▶ Exercise objective: From the data below, repeat exactly the lines from the line with "unfold sendRequest. apply" to the line with "getValue (kbuckets s) n = None -> sendRequest", both included.

───

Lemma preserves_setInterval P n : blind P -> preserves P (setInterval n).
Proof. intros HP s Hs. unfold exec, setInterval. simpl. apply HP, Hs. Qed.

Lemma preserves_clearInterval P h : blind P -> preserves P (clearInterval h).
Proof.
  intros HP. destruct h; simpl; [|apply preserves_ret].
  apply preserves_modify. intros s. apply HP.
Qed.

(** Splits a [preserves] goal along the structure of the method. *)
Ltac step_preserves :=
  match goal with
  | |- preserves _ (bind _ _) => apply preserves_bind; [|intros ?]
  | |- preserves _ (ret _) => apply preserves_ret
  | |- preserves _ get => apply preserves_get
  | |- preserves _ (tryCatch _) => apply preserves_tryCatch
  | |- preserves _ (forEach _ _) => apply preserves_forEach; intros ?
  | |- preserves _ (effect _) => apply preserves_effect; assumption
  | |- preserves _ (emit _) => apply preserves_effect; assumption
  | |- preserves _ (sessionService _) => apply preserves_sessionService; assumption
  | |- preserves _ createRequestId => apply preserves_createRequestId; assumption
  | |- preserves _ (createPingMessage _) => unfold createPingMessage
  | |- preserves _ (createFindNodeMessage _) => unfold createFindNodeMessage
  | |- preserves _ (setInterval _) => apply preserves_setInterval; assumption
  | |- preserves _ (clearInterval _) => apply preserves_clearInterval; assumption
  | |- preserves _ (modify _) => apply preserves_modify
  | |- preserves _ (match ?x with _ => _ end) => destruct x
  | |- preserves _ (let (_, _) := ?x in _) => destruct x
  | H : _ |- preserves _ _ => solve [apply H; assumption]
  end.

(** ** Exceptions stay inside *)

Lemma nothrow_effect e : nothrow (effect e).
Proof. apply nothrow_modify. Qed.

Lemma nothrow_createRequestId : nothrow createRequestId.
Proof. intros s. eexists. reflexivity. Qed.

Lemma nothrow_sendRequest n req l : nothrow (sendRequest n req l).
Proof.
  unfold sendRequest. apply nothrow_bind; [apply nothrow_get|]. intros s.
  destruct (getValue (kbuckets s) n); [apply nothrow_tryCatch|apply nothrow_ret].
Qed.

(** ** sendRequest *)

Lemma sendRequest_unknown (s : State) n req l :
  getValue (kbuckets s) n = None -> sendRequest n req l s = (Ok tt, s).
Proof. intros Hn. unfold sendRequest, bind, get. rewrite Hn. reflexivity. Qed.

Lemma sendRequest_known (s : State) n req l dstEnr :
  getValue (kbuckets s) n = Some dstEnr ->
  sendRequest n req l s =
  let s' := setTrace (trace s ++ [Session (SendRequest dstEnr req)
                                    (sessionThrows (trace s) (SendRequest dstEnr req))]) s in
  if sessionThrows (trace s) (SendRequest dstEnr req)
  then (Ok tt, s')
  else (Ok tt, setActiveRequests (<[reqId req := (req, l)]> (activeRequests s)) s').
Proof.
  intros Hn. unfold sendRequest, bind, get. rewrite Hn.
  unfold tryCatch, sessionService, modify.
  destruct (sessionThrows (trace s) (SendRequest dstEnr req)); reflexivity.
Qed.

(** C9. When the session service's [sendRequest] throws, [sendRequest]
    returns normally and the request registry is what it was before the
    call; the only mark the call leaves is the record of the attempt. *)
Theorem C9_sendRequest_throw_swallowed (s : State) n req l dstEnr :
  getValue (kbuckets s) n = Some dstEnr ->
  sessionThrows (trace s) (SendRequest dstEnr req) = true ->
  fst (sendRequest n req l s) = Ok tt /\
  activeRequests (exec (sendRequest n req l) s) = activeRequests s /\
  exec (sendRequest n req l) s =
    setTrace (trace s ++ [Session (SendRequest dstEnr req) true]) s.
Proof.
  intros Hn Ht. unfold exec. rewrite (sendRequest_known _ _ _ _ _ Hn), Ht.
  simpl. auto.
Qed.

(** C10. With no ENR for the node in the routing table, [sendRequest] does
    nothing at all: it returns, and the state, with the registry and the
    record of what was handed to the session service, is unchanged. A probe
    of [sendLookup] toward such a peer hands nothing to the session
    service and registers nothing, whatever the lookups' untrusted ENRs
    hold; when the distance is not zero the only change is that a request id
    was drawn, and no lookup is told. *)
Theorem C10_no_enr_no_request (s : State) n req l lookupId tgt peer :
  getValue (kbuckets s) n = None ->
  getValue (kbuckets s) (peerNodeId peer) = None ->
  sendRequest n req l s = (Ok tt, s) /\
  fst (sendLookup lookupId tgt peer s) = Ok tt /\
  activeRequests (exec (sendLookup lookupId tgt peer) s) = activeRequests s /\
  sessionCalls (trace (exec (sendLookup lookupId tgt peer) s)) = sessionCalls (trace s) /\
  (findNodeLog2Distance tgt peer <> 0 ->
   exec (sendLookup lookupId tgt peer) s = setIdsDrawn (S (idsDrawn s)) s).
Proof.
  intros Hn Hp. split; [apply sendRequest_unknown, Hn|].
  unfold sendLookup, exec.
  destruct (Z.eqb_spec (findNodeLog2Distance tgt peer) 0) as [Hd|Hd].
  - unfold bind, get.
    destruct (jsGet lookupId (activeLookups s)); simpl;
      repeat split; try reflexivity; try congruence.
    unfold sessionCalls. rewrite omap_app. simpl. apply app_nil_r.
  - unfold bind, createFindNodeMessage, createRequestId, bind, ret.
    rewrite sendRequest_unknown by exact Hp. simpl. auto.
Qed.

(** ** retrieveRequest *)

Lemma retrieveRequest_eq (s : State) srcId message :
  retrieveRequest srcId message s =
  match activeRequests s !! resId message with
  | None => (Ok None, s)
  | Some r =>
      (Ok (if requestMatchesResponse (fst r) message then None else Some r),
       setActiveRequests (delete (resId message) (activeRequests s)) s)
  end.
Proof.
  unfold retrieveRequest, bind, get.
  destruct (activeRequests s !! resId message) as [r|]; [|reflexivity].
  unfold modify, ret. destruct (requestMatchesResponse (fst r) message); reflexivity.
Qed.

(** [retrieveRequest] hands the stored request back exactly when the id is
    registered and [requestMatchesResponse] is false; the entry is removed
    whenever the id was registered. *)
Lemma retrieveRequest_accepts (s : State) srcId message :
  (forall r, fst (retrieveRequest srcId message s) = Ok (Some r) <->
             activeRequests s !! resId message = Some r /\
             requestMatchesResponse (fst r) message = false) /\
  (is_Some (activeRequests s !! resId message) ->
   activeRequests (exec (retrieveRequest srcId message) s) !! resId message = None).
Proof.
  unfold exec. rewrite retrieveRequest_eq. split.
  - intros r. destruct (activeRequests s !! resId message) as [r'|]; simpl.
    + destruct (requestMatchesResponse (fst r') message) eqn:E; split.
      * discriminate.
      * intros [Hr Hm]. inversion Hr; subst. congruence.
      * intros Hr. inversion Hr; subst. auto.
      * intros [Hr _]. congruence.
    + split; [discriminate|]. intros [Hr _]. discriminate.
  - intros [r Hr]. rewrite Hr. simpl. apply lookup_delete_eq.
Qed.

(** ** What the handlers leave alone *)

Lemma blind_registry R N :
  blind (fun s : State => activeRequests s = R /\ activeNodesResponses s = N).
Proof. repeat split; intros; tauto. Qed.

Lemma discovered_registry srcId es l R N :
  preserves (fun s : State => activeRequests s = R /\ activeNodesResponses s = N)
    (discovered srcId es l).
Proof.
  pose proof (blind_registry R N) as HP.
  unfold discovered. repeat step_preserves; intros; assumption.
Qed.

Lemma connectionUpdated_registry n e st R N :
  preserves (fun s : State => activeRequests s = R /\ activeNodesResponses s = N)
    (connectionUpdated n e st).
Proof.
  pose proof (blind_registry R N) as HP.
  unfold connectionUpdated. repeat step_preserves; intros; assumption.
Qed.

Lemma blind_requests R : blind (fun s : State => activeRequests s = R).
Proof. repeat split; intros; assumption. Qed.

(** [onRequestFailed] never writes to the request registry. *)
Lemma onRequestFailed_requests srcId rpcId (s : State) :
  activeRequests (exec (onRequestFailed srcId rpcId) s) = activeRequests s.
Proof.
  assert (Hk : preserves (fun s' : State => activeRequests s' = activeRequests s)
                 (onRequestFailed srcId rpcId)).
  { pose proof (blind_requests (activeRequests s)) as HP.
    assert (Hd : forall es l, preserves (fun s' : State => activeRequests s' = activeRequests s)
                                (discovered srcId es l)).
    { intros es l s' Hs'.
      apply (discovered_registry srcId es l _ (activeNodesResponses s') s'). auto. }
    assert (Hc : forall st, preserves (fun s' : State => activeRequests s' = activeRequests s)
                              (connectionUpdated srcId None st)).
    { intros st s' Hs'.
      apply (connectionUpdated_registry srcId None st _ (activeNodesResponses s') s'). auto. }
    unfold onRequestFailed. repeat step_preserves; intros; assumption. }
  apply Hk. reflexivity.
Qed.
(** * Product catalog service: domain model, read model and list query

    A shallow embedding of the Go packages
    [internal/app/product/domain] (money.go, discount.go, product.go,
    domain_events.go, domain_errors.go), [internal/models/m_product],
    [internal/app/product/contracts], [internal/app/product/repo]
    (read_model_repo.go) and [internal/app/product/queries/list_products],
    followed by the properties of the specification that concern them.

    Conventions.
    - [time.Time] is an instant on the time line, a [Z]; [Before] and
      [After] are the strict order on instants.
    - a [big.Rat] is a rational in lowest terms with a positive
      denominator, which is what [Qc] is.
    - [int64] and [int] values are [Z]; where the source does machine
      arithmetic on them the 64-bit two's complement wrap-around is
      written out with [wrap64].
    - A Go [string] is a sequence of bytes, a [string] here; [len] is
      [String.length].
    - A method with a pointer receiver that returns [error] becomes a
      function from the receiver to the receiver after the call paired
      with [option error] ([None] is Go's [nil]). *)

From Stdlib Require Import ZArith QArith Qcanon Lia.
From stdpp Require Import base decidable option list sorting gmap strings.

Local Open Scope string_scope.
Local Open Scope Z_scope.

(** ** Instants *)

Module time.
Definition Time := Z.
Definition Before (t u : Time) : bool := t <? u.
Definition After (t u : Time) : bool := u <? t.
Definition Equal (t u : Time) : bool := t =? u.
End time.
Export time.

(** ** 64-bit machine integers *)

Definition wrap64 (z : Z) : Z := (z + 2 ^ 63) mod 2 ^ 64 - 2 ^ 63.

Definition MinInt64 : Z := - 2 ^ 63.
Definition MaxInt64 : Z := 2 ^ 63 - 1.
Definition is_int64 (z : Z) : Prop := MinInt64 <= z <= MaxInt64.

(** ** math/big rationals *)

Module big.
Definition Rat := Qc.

───

▶ Exercise output:
  unfold sendRequest. apply nothrow_bind; [apply nothrow_get|]. intros s.
  destruct (getValue (kbuckets s) n); [apply nothrow_tryCatch|apply nothrow_ret].
Qed.

(** ** sendRequest *)

Lemma sendRequest_unknown (s : State) n req l :
  getValue (kbuckets s) n = None -> sendRequest n req l s = (Ok tt, s).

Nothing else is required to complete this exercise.